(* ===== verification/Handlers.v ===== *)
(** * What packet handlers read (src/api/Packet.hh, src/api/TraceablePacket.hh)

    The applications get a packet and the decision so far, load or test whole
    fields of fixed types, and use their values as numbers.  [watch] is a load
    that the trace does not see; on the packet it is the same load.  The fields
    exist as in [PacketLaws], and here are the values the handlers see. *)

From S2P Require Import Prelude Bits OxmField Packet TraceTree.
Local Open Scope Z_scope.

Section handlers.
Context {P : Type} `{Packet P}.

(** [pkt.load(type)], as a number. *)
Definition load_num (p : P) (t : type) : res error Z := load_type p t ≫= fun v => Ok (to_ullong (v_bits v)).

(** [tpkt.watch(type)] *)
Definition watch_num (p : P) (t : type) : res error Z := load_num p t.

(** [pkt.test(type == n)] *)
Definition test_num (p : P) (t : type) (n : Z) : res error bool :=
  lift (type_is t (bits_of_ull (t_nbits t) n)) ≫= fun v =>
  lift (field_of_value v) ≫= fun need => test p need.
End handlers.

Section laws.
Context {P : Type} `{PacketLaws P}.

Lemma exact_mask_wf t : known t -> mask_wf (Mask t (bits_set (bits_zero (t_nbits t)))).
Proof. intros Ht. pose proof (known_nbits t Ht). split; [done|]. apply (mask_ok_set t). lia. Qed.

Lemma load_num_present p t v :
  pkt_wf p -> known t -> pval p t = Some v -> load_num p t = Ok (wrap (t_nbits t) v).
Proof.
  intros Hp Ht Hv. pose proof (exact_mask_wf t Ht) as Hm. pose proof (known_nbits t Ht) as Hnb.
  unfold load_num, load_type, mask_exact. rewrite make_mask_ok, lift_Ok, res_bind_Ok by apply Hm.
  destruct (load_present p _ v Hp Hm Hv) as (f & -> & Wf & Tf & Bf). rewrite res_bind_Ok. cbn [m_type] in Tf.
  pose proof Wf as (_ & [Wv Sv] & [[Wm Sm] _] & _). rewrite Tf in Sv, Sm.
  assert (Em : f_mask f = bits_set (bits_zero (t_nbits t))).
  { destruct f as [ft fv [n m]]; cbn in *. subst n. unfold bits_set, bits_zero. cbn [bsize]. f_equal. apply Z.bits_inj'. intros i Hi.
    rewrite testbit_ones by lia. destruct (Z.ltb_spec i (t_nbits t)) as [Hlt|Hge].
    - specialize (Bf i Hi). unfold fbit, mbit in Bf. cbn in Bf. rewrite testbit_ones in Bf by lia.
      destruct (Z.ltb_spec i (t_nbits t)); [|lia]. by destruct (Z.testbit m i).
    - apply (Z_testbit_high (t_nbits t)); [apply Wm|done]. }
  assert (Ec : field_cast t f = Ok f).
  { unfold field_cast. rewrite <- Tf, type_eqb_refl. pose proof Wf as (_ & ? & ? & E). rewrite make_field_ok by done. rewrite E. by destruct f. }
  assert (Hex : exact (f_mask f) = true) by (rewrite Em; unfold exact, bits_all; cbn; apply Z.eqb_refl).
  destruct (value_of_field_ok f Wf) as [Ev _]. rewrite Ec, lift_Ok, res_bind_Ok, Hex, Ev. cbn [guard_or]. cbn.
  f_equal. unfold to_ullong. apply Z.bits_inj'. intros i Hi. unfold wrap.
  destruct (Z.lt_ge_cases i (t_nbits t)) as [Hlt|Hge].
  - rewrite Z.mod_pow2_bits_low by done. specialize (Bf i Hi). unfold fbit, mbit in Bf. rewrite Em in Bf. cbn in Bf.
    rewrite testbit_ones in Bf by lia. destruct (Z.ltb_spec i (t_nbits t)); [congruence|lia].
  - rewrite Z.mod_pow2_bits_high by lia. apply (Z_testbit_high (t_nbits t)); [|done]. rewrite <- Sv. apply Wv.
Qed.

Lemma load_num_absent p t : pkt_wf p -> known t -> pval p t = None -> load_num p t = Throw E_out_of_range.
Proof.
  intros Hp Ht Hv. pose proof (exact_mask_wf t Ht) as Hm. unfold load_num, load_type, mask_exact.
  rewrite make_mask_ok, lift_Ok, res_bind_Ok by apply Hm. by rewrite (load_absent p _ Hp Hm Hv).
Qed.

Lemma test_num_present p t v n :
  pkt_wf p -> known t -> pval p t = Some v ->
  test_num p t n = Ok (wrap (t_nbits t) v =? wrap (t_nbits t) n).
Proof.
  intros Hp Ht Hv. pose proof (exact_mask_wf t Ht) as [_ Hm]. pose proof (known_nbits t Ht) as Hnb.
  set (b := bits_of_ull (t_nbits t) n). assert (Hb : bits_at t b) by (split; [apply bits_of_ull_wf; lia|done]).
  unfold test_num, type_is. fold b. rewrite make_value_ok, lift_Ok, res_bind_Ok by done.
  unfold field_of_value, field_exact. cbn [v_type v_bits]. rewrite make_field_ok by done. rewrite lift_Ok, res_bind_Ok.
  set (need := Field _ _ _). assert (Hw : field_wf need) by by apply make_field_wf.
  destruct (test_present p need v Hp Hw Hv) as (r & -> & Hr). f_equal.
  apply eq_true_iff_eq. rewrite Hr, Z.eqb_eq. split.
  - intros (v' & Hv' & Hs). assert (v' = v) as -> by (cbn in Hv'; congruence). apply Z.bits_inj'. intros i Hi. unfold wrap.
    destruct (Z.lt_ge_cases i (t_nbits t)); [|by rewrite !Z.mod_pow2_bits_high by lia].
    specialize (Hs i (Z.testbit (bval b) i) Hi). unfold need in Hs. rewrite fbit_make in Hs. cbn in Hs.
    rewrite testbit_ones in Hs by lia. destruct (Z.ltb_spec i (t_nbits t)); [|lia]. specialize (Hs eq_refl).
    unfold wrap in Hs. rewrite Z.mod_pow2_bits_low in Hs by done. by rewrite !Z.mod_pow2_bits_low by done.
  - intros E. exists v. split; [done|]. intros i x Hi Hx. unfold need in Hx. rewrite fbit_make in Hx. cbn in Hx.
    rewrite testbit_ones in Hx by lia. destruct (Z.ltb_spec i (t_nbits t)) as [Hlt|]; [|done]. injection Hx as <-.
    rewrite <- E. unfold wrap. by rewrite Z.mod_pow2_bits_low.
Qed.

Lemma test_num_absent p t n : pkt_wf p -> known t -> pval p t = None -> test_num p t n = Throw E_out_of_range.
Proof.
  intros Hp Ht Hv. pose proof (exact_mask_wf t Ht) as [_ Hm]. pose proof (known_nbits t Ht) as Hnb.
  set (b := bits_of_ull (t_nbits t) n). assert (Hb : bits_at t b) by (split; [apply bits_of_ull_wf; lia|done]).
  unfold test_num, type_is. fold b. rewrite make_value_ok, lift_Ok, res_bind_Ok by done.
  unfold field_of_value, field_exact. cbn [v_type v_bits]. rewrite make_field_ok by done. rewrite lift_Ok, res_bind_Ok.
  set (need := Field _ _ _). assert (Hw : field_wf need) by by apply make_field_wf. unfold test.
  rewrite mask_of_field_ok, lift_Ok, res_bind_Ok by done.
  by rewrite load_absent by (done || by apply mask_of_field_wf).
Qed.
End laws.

------------

TASK INSTRUCTIONS » All that is wanted is a faithful reproduction of the line above with "Hm. pose proof (known_nbits t Ht) as Hnb.", the line with "destruct (Z.lt_ge_cases i (t_nbits t)) as", and every line in between.

WRITTEN SOLUTION »
  intros Hp Ht Hv. pose proof (exact_mask_wf t Ht) as Hm. pose proof (known_nbits t Ht) as Hnb.
  unfold load_num, load_type, mask_exact. rewrite make_mask_ok, lift_Ok, res_bind_Ok by apply Hm.
  destruct (load_present p _ v Hp Hm Hv) as (f & -> & Wf & Tf & Bf). rewrite res_bind_Ok. cbn [m_type] in Tf.
  pose proof Wf as (_ & [Wv Sv] & [[Wm Sm] _] & _). rewrite Tf in Sv, Sm.
  assert (Em : f_mask f = bits_set (bits_zero (t_nbits t))).
  { destruct f as [ft fv [n m]]; cbn in *. subst n. unfold bits_set, bits_zero. cbn [bsize]. f_equal. apply Z.bits_inj'. intros i Hi.
    rewrite testbit_ones by lia. destruct (Z.ltb_spec i (t_nbits t)) as [Hlt|Hge].
    - specialize (Bf i Hi). unfold fbit, mbit in Bf. cbn in Bf. rewrite testbit_ones in Bf by lia.
      destruct (Z.ltb_spec i (t_nbits t)); [|lia]. by destruct (Z.testbit m i).
    - apply (Z_testbit_high (t_nbits t)); [apply Wm|done]. }
  assert (Ec : field_cast t f = Ok f).
  { unfold field_cast. rewrite <- Tf, type_eqb_refl. pose proof Wf as (_ & ? & ? & E). rewrite make_field_ok by done. rewrite E. by destruct f. }
  assert (Hex : exact (f_mask f) = true) by (rewrite Em; unfold exact, bits_all; cbn; apply Z.eqb_refl).
  destruct (value_of_field_ok f Wf) as [Ev _]. rewrite Ec, lift_Ok, res_bind_Ok, Hex, Ev. cbn [guard_or]. cbn.
  f_equal. unfold to_ullong. apply Z.bits_inj'. intros i Hi. unfold wrap.
  destruct (Z.lt_ge_cases i (t_nbits t)) as [Hlt|Hge].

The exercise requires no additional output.